* WORK ORDER
For each line below that contains the string "left", copy that line.

Collected data
*** Block opens ***

(* ===== verification/Concurrency.v ===== *)
(** Concurrency control ([engine/src/concurrency-strategy.ts]) and the state an
    asynchronous execution runs in: the world, and the two [AsyncLocalStorage]
    cells that hold the active unit of work and the active metadata context
    ([uowStorage], [metadataStorage] of [engine/src/domain.ts]). *)
From S2P Require Import Prelude JsMap CoreTypes UnitOfWork.

(** ** The execution state *)

Section exec.
Context {W Tx : Type}.

Record Exec : Type := {
  ex_world : W;
  ex_uow : option (UnitOfWork W Tx);      (** [uowStorage.getStore()] *)
  ex_meta : option MetadataContext        (** [metadataStorage.getStore()] *)
}.

Definition the_world : lens Exec W :=
  Lens ex_world (fun w s => {| ex_world := w; ex_uow := ex_uow s; ex_meta := ex_meta s |}).

#[export] Instance the_world_laws : LensLaws the_world.
Proof. by split; intros; repeat match goal with s : Exec |- _ => destruct s end. Qed.

Definition world_op {A} (m : M W A) : M Exec A := zoom the_world m.

Definition set_uow (u : option (UnitOfWork W Tx)) (s : Exec) : Exec :=
  {| ex_world := ex_world s; ex_uow := u; ex_meta := ex_meta s |}.
Definition set_meta (c : option MetadataContext) (s : Exec) : Exec :=
  {| ex_world := ex_world s; ex_uow := ex_uow s; ex_meta := c |}.

(** Code that works on a unit of work the caller holds (not the active one): the
    outcome, and the unit of work as the code leaves it. *)
Definition on_uow {A} (u : UnitOfWork W Tx) (m : M (UnitOfWork W Tx * W) A)
  : M Exec (result A * UnitOfWork W Tx) :=
  fun s => let '(r, (u', w')) := m (u, ex_world s) in
           (Ok (r, u'), {| ex_world := w'; ex_uow := ex_uow s; ex_meta := ex_meta s |}).

(** Code that works on the active unit of work [existingUow!]. *)
Definition on_active_uow {A} (m : M (UnitOfWork W Tx * W) A) : M Exec A :=
  fun s => match ex_uow s with
           | Some u => let '(r, (u', w')) := m (u, ex_world s) in
                       (r, {| ex_world := w'; ex_uow := Some u'; ex_meta := ex_meta s |})
           | None => (Err (TypeError "undefined"), s)
           end.

(** [uowStorage.run(uow, f)]: [f] runs with [uow] active and the previous value is
    restored; the outcome of [f] and the unit of work as [f] leaves it. *)
Definition run_with_uow {A} (u : UnitOfWork W Tx) (f : M Exec A) : M Exec (result A * UnitOfWork W Tx) :=
  fun s => let '(r, s') := f (set_uow (Some u) s) in
           (Ok (r, or_default (ex_uow s') u), set_uow (ex_uow s) s').

(** [metadataStorage.run(ctx, f)] *)
Definition run_with_meta {A} (c : MetadataContext) (f : M Exec A) : M Exec A :=
  fun s => let '(r, s') := f (set_meta (Some c) s) in (r, set_meta (ex_meta s) s').

(** ** The interfaces *)

(** [AggregateLocker], as an awaited call sees it. *)
Record AggregateLocker : Type := {
  al_acquire : string -> ID -> option Z -> M W unit;
  al_release : string -> ID -> M W unit
}.

(** [ConcurrencyStrategy].  [execute] returns what the attempt returns. *)
Record ConcurrencyStrategy : Type := {
  cs_execute : forall A, string -> ID -> M Exec A -> M Exec A;
  cs_acquireForUow : option (string -> ID -> M (UnitOfWork W Tx * W) unit)
}.

(** ** OptimisticConcurrencyStrategy *)

(** The loop from the attempt number [i] on, [n] attempts being left. *)
Fixpoint retry_loop {A} (n : nat) (i maxRetries : Z) (attempt : M Exec A) : M Exec A :=
  match n with
  | O => throw (PlainError "unreachable: retry loop exhausted without result")
  | S n' =>
      try_catch attempt (fun error =>
        if is_concurrency_error error && (i <? maxRetries)%Z
        then retry_loop n' (i + 1) maxRetries attempt
        else throw error)
  end.

Definition optimistic_execute (maxRetries : Z) {A} (_aggregateName : string) (_aggregateId : ID)
    (attempt : M Exec A) : M Exec A :=
  retry_loop (Z.to_nat (maxRetries + 1)) 0 maxRetries attempt.

Definition OptimisticConcurrencyStrategy (maxRetries : Z) : ConcurrencyStrategy :=
  {| cs_execute := @optimistic_execute maxRetries; cs_acquireForUow := None |}.

(** ** PessimisticConcurrencyStrategy *)

Definition pessimistic_execute (locker : AggregateLocker) (timeoutMs : option Z) {A}
    (aggregateName : string) (aggregateId : ID) (attempt : M Exec A) : M Exec A :=
  world_op (al_acquire locker aggregateName aggregateId timeoutMs) ;;;
  try_finally attempt (world_op (al_release locker aggregateName aggregateId)).

Definition pessimistic_acquireForUow (locker : AggregateLocker) (timeoutMs : option Z)
    (aggregateName : string) (aggregateId : ID) : M (UnitOfWork W Tx * W) unit :=
  zoom world_of (al_acquire locker aggregateName aggregateId timeoutMs) ;;;
  zoom uow_of (onUowSettled (al_release locker aggregateName aggregateId)).

Definition PessimisticConcurrencyStrategy (locker : AggregateLocker) (timeoutMs : option Z)
  : ConcurrencyStrategy :=
  {| cs_execute := @pessimistic_execute locker timeoutMs;
     cs_acquireForUow := Some (pessimistic_acquireForUow locker timeoutMs) |}.

(** ** PerAggregateConcurrencyStrategy *)

Definition strategy_for (strategies : jsmap ConcurrencyStrategy) (defaultStrategy : ConcurrencyStrategy)
    (aggregateName : string) : ConcurrencyStrategy :=
  or_default (mget aggregateName strategies) defaultStrategy.

Definition PerAggregateConcurrencyStrategy (strategies : jsmap ConcurrencyStrategy)
    (defaultStrategy : ConcurrencyStrategy) : ConcurrencyStrategy :=
  {| cs_execute := fun A name i attempt =>
       cs_execute (strategy_for strategies defaultStrategy name) A name i attempt;
     cs_acquireForUow := Some (fun name i =>
       match cs_acquireForUow (strategy_for strategies defaultStrategy name) with
       | Some acquire => acquire name i
       | None => ret tt
       end) |}.

(** ** What a locker promises

    [held w k]: the lock of the instance with key [k] is held. *)
Class LockerSpec (locker : AggregateLocker) (held : W -> string -> bool) : Prop := {
  al_acquire_spec : forall w name i t,
    wp (al_acquire locker name i t)
       (fun _ w' => held w (composite_key name i) = false /\
          forall k, held w' k = if String.eqb k (composite_key name i) then true else held w k)
       (fun _ w' => forall k, held w' k = held w k) w;
  al_release_spec : forall w name i, exists w',
    al_release locker name i w = (Ok tt, w') /\
    forall k, held w' k = if String.eqb k (composite_key name i) then false else held w k
}.

(** ** Facts *)

(** [n] runs of [attempt] in a row, each refused with a [ConcurrencyError]. *)
Inductive conflicts {A} (attempt : M Exec A) : nat -> Exec -> Exec -> Prop :=
| conflicts_0 s : conflicts attempt 0 s s
| conflicts_S n s s1 s2 e :
    attempt s = (Err e, s1) -> is_concurrency_error e = true ->
    conflicts attempt n s1 s2 -> conflicts attempt (S n) s s2.

(** How a retried execution can end. *)
Definition retried {A} (maxRetries : nat) (attempt : M Exec A) (s : Exec) (r : result A) (s' : Exec) : Prop :=
  exists k s1, (k <= maxRetries)%nat /\ conflicts attempt k s s1 /\ attempt s1 = (r, s') /\
    match r with
    | Ok _ => True
    | Err e => is_concurrency_error e = false \/ k = maxRetries
    end.

Lemma retry_loop_spec {A} (attempt : M Exec A) n i (maxRetries : Z) s :
  (0 <= i <= maxRetries)%Z -> Z.of_nat n = (maxRetries - i + 1)%Z ->
  let '(r, s') := retry_loop n i maxRetries attempt s in
  retried (Z.to_nat (maxRetries - i)) attempt s r s'.
Proof.
  revert i s. induction n as [| n IH]; intros i s Hi Hn; [lia |]. simpl. unfold try_catch.
  destruct (attempt s) as [[a | e] s1] eqn:E.
  { exists 0%nat, s. split; [lia |]. split; [constructor | done]. }
  destruct (is_concurrency_error e) eqn:Ec; simpl.
  - destruct (Z.ltb_spec i maxRetries) as [Hlt | Hge].
    + specialize (IH (i + 1)%Z s1 ltac:(lia) ltac:(lia)).
      destruct (retry_loop n (i + 1) maxRetries attempt s1) as [r s'].
      destruct IH as (k & s2 & Hk & Hc & Ha & Hr). exists (S k), s2.
      split; [lia |]. split; [by econstructor |]. split; [done |].
      destruct r; [done |]. destruct Hr; [by left | right; lia].
    + exists 0%nat, s. split; [lia |]. split; [constructor |]. split; [exact E | right; lia].
  - exists 0%nat, s. split; [lia |]. split; [constructor |]. split; [exact E | by left].
Qed.
End exec.
Arguments Exec : clear implicits.
Arguments AggregateLocker : clear implicits.
Arguments ConcurrencyStrategy : clear implicits.
Arguments cs_execute {W Tx} _ {A} _ _ _.

(** ** Properties *)

(** The optimistic strategy makes at most [maxRetries + 1] attempts: it retries
    after a [ConcurrencyError] and only then, from the state the failed attempt
    left, and returns the outcome of its last attempt unchanged: a success, an
    error of another kind, or the conflict of the last permitted attempt. *)
Theorem optimistic_retry_bound {W Tx A} (maxRetries : nat) (name : string) (i : ID)
    (attempt : M (Exec W Tx) A) (s : Exec W Tx) :
  let '(r, s') := cs_execute (OptimisticConcurrencyStrategy (Z.of_nat maxRetries)) name i attempt s in
  retried maxRetries attempt s r s'.
Proof.
  simpl. unfold optimistic_execute.
  pose proof (retry_loop_spec attempt (Z.to_nat (Z.of_nat maxRetries + 1)) 0 (Z.of_nat maxRetries) s
    ltac:(lia) ltac:(lia)) as H.
  destruct (retry_loop _ _ _ attempt s) as [r s'].
  by replace (Z.to_nat (Z.of_nat maxRetries - 0)) with maxRetries in H by lia.
Qed.

(** The pessimistic strategy never leaks its lock: if it cannot be acquired
    the attempt does not run and no lock changes; otherwise the attempt runs with
    the lock held and, whether it succeeds or fails, the lock is free afterwards
    and the outcome is the attempt's. *)
Theorem pessimistic_releases {W Tx A} (locker : AggregateLocker W) (held : W -> string -> bool)
    `{!LockerSpec locker held} (timeoutMs : option Z) (name : string) (i : ID)
    (attempt : M (Exec W Tx) A) (s : Exec W Tx) :
  let k := composite_key name i in
  let '(r, s') := cs_execute (PessimisticConcurrencyStrategy locker timeoutMs) name i attempt s in
  match al_acquire locker name i timeoutMs (ex_world s) with
  | (Err e, w1) => r = Err e /\ s' = lset the_world w1 s /\ forall k', held w1 k' = held (ex_world s) k'
  | (Ok _, w1) => held w1 k = true /\
      exists s2, attempt (lset the_world w1 s) = (r, s2) /\ held (ex_world s') k = false /\
        (forall k', k' <> k -> held (ex_world s') k' = held (ex_world s2) k')
  end.
Proof.
  simpl. unfold pessimistic_execute, bind, world_op, zoom at 1. simpl.
  pose proof (al_acquire_spec (ex_world s) name i timeoutMs) as Ha. unfold wp in Ha.
  destruct (al_acquire locker name i timeoutMs (ex_world s)) as [[[] | e] w1]; [| by split].
  unfold try_finally. simpl.
  destruct (attempt _) as [r s2] eqn:E. unfold zoom.
  destruct (al_release_spec (ex_world s2) name i) as (w3 & Hr & Hw3). simpl. rewrite Hr.
  split; [destruct Ha as [_ ->]; by rewrite String.eqb_refl |].
  exists s2. split; [done |]. simpl. split; [by rewrite Hw3, String.eqb_refl |].
  intros k' Hk'. rewrite Hw3. by apply String.eqb_neq in Hk' as ->.
Qed.

(** A locker that keeps the list of held keys and fails when one is taken. *)
Definition list_locker : AggregateLocker (list string) :=
  {| al_acquire := fun name i _ => held <- get ;;
       if existsb (String.eqb (composite_key name i)) held
       then throw (LockTimeoutError name i 5)
       else modify (cons (composite_key name i));
     al_release := fun name i => modify (List.filter (fun k => negb (String.eqb k (composite_key name i)))) |}.

#[export] Instance list_locker_spec :
  LockerSpec list_locker (fun held k => existsb (String.eqb k) held).
Proof.
  split.
  - intros w name i t. unfold wp. simpl. unfold bind, get.
    destruct (existsb (String.eqb (composite_key name i)) w) eqn:E; simpl; [done |].
    split; [done |]. intros k. by destruct (String.eqb k (composite_key name i)).
  - intros w name i. eexists. split; [reflexivity |]. intros k. simpl.
    set (key := composite_key name i).
    induction w as [| x w IH]; simpl; [by destruct (String.eqb k key) |].
    destruct (String.eqb_spec x key) as [-> | Hne]; simpl; rewrite IH;
      destruct (String.eqb_spec k key) as [Ek | Ek]; try done.
    rewrite Ek. apply not_eq_sym, String.eqb_neq in Hne. by rewrite Hne.
Qed.

Lemma pessimistic_releases_witness :
  exists s2 : Exec (list string) unit,
    throw (A := unit) (PlainError "boom") {| ex_world := ["A:1"%string]; ex_uow := None; ex_meta := None |}
    = (Err (PlainError "boom"), s2).
Proof.
  pose proof (pessimistic_releases (Tx := unit) (A := unit) list_locker
    (fun held k => existsb (String.eqb k) held) None "A" (IdNum 1) (throw (PlainError "boom"))
    {| ex_world := []; ex_uow := None; ex_meta := None |}) as H.
  cbv zeta in H. simpl in H. destruct H as (_ & s2 & H & _). exists s2. exact H.
Defined.

(** C28. Inside an owning unit of work the lock outlives the command: it is held
    when [acquireForUow] returns, and settling the unit of work, by commit or by
    rollback, releases it, whatever hooks were registered before, provided they do
    not fail and do not take the lock themselves. *)
Theorem pessimistic_held_until_settled {W Tx} (locker : AggregateLocker W) (held : W -> string -> bool)
    `{!LockerSpec locker held} (timeoutMs : option Z) (name : string) (i : ID) (u u1 : UnitOfWork W Tx)
    (w w1 w2 w3 : W) (committed : bool) :
  let k := composite_key name i in
  pessimistic_acquireForUow locker timeoutMs name i (u, w) = (Ok tt, (u1, w1)) ->
  for_each ((if committed then hk_onCommitted (getOrCreate u) else []) ++ hk_onSettled (getOrCreate u))
    (fun hook => hook) w2 = (Ok tt, w3) ->
  held w1 k = true /\
  match runUowCompletionHooks committed (u1, w2) with
  | (r, (_, w')) => r = Ok tt /\ held w' k = false
  end.
Proof.
  intros k H Hhooks. unfold pessimistic_acquireForUow, bind, zoom, onUowSettled, modify in H. simpl in H.
  pose proof (al_acquire_spec w name i timeoutMs) as Ha. unfold wp in Ha.
  destruct (al_acquire locker name i timeoutMs w) as [[[] | e] w'] eqn:E; [| done]. injection H as <- <-.
  destruct Ha as [_ Hheld]. split; [by rewrite Hheld, String.eqb_refl |].
  remember (getOrCreate u) as hooks eqn:Eh. clear Eh.
  unfold runUowCompletionHooks, bind at 1, gets, zoom, modify. simpl.
  destruct (al_release_spec w3 name i) as (w4 & Hr & Hw4).
  assert (Hfin : forall w5, for_each (hk_onSettled hooks) (fun hook => hook) w5 = (Ok tt, w3) ->
    for_each (hk_onSettled hooks ++ [al_release locker name i]) (fun hook => hook) w5 = (Ok tt, w4)).
  { intros w5 H5. rewrite for_each_app. unfold bind. rewrite H5. simpl. unfold bind. by rewrite Hr. }
  rewrite for_each_app in Hhooks. unfold bind in Hhooks |- *. destruct committed; simpl.
  - destruct (for_each (hk_onCommitted hooks) (fun hook => hook) w2) as [[[] | e] w5]; [| done].
    simpl. rewrite (Hfin _ Hhooks). split; [done |]. by rewrite Hw4, String.eqb_refl.
  - unfold ret in *. simpl in *. rewrite (Hfin _ Hhooks).
    split; [done |]. by rewrite Hw4, String.eqb_refl.
Qed.

Lemma pessimistic_held_until_settled_witness :
  existsb (String.eqb "A:1") ["A:1"%string] = true.
Proof.
  refine (proj1 (pessimistic_held_until_settled (Tx := unit) list_locker
    (fun held k => existsb (String.eqb k) held) None "A" (IdNum 1) new_uow _ [] ["A:1"%string]
    ["A:1"%string] ["A:1"%string] true _ _)); reflexivity.
Defined.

*** Block closes ***

* RESPONSE
(** The loop from the attempt number [i] on, [n] attempts being left. *)
      destruct r; [done |]. destruct Hr; [by left | right; lia].
  - exists 0%nat, s. split; [lia |]. split; [constructor |]. split; [exact E | by left].
    left, and returns the outcome of its last attempt unchanged: a success, an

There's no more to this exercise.